### WORK TO COMPLETE
Starting with the line that contains "exists (next (rq" and stopping after the line that contains "(rq a) with", copy the entries below exactly. Include nothing else.

### DATA PROVIDED
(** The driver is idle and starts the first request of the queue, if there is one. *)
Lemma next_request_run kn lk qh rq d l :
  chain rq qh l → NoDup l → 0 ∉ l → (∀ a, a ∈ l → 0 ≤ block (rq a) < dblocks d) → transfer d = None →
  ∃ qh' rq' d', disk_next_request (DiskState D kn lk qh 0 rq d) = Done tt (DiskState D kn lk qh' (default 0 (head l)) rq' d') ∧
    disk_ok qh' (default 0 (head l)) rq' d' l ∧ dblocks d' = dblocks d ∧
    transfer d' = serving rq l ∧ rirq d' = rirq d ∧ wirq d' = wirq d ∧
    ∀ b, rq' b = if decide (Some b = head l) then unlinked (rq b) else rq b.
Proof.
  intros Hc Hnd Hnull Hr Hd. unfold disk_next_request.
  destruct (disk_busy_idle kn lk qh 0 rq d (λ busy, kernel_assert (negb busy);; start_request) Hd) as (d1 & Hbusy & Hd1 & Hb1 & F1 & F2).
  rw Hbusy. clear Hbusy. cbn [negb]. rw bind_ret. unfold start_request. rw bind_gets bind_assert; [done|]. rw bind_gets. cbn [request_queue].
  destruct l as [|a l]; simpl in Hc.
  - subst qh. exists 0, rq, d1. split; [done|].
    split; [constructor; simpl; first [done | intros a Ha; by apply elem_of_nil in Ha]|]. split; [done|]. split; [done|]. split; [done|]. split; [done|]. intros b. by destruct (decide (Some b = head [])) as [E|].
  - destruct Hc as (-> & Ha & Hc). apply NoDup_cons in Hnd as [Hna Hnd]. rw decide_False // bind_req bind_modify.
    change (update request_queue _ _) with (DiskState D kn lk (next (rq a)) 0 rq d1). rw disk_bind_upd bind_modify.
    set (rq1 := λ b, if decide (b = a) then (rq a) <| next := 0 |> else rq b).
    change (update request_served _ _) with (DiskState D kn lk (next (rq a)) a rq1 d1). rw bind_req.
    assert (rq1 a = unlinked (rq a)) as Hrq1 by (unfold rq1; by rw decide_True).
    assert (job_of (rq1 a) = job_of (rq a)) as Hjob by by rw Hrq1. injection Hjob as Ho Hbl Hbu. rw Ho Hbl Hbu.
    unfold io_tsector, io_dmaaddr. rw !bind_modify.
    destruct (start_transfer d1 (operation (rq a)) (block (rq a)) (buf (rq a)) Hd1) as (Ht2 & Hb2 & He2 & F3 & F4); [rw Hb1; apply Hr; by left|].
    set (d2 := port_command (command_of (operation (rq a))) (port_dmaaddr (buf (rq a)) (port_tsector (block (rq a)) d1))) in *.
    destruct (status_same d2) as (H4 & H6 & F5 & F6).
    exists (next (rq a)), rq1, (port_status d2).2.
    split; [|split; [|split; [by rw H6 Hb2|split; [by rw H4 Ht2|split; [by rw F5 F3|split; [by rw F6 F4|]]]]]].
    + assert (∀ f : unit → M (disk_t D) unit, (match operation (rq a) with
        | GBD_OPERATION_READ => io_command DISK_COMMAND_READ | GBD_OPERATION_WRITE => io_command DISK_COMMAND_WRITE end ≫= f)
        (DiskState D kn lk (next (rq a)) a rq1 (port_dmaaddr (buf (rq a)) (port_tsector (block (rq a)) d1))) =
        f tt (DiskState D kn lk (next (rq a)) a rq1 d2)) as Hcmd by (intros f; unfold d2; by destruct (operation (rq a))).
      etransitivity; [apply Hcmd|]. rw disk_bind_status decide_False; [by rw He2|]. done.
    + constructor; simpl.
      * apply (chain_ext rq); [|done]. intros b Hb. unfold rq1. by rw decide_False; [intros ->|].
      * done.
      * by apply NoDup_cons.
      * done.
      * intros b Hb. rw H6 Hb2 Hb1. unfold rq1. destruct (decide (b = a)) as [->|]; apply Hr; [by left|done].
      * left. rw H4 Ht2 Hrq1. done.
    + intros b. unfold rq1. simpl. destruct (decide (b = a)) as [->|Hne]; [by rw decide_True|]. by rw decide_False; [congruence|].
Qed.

### FINISHED EXERCISE
    exists (next (rq a)), rq1, (port_status d2).2.
    split; [|split; [|split; [by rw H6 Hb2|split; [by rw H4 Ht2|split; [by rw F5 F3|split; [by rw F6 F4|]]]]]].
    + assert (∀ f : unit → M (disk_t D) unit, (match operation (rq a) with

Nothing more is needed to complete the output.